Data records:

────────────────

Lemma mt_addr s priv spc data o :
  mounted s priv spc data -> 0 <= o < SIZEOF_FAT16_PRIVATE -> u32 (priv + o) = priv + o.
Proof. intros [_ _ H _ _] Ho. apply u32_small. unfold SIZEOF_FAT16_PRIVATE in *. lia. Qed.

(** Where a cluster starts on the disk. *)
Definition cluster_base (spc data cluster : Z) : Z := (data + (cluster - 2) * spc) * 512.

Lemma mounted_sector s priv spc data cluster :
  mounted s priv spc data -> 0 <= data + (cluster - 2) * spc < 2147483648 ->
  fat16_cluster_to_sector priv cluster s = data + (cluster - 2) * spc.
Proof.
  intros Hm Hr. unfold fat16_cluster_to_sector. fold (dram s). rewrite <- Z.add_assoc.
  rewrite !(mt_addr s priv spc data) by done. rewrite Z.add_assoc, (mt_data _ _ _ _ Hm), (mt_spc _ _ _ _ Hm).
  apply i32_small. lia.
Qed.

Lemma first_cluster_found s priv spc data start offset :
  mounted s priv spc data -> 0 < spc -> 0 <= offset < spc * 512 -> 0 <= start < 2147483648 -> spc < 256 ->
  wp (fat16_get_cluster_at_byte_offset_from_start start offset) s (fun c s' => c = start /\ s' = s).
Proof.
  intros Hm Hs Ho Hst Hs2. unfold fat16_get_cluster_at_byte_offset_from_start. wpf. rewrite !set_mach_id.
  rewrite (mt_priv _ _ _ _ Hm), (mt_sector _ _ _ _ Hm), (mt_addr s priv spc data) by done.
  fold (dram s). rewrite (mt_spc _ _ _ _ Hm). rewrite (proj2 (Z.eqb_neq _ 0)) by lia.
  replace (Z.quot (i32 (offset + 1 + spc * 512 - 1)) (spc * 512)) with 1.
  - replace (i32 (start + 1 - 1)) with start by (rewrite i32_small; lia).
    rewrite Z.sub_diag. cbn [Z.to_nat follow_chain]. wpf. done.
  - rewrite i32_small by lia. rewrite Z.quot_div_nonneg by lia.
    replace (offset + 1 + spc * 512 - 1) with (1 * (spc * 512) + offset) by lia.
    rewrite Z.div_add_l, Z.div_small by lia. done.
Qed.

Lemma stream_seek_at s sp off pos :
  heap_ok (d_mach s) -> stream_at (d_mach s) sp off -> is_u32 pos ->
  let s1 := set_mach (on_ram (fun m => wr32 m (sp + 4) pos) (d_mach s)) s in
  disk_stream_seek sp pos s = Ret 0 s1 /\ same_heap (d_mach s) (d_mach s1) /\ stream_at (d_mach s1) sp pos /\
  forall a, a < sp + 4 \/ sp + 8 <= a -> rd8 (dram s1) a = rd8 (dram s) a.
Proof.
  intros Hs (Hd & Ho & Hlo & Hhi & Hst) Hp s1.
  assert (Hk : forall a, a < sp + 4 \/ sp + 8 <= a -> rd8 (dram s1) a = rd8 (dram s) a).
  { intros a Ha. unfold dram, s1. cbn. apply rd8_wr32. lia. }
  assert (Hfree : forall k, in_heap k -> entry_is_free (d_mach s1) k = entry_is_free (d_mach s) k).
  { intros k Hk'. apply entry_is_free_ext; [done | done | blk; lia |]. apply Hk.
    pose proof (stable_table (d_mach s) k sp 8 Hk' Hst). lia. }
  assert (Hsh : same_heap (d_mach s) (d_mach s1)).
  { split; [done | done | done |]. intros k Hk'. left. apply Hk. pose proof (stable_table (d_mach s) k sp 8 Hk' Hst). lia. }
  split; [done|]. split; [done|]. split; [split; [|split; [|split; [done|split; [done|]]]] | done].
  - rewrite <- Hd. apply rd32_ext. intros a Ha. apply Hk. lia.
  - unfold s1. cbn. rewrite rd32_wr32. by apply u32_small.
  - intros a Ha. apply (stable_iff (d_mach s)); [done | by apply Hst].
Qed.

────────────────

(Work required) Identify the lines above that contain the word "pose", then copy them.

(Result)
    pose proof (stable_table (d_mach s) k sp 8 Hk' Hst). lia. }
  { split; [done | done | done |]. intros k Hk'. left. apply Hk. pose proof (stable_table (d_mach s) k sp 8 Hk' Hst). lia. }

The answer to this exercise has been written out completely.